Collected data:
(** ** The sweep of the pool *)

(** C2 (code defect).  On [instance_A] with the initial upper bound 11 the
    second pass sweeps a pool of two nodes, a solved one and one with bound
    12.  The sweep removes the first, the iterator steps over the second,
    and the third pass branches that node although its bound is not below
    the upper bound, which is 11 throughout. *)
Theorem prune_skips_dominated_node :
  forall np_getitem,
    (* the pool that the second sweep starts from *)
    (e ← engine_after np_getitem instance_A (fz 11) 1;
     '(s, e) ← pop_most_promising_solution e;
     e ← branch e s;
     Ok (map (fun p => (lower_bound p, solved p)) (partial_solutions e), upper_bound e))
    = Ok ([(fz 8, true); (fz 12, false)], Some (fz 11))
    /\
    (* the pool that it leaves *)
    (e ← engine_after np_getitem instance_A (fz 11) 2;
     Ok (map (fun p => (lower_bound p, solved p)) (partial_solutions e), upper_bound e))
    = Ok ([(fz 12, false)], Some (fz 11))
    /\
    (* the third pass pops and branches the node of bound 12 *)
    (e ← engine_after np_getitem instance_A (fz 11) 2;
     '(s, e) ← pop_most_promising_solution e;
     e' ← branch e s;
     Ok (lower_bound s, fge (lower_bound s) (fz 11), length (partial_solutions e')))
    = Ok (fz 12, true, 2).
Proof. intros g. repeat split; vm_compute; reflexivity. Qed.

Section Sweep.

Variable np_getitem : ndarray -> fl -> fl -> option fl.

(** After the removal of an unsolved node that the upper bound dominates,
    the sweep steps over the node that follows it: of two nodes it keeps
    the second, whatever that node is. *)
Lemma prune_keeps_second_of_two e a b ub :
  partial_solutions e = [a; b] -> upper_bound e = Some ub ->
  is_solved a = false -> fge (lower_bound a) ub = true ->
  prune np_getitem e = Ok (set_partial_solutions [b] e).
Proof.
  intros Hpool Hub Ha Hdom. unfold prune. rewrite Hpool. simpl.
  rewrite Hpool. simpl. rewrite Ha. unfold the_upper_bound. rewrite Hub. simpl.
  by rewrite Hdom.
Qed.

What to produce:
Restate word for word the lines of the data above, starting at the line containing "true); (fz 12, false)], Some (fz 11))" and ending at the line containing "(* the third", both included, and nothing more.

Solution:
    = Ok ([(fz 8, true); (fz 12, false)], Some (fz 11))
    /\
    (* the pool that it leaves *)
    (e ← engine_after np_getitem instance_A (fz 11) 2;
     Ok (map (fun p => (lower_bound p, solved p)) (partial_solutions e), upper_bound e))
    = Ok ([(fz 12, false)], Some (fz 11))
    /\
    (* the third pass pops and branches the node of bound 12 *)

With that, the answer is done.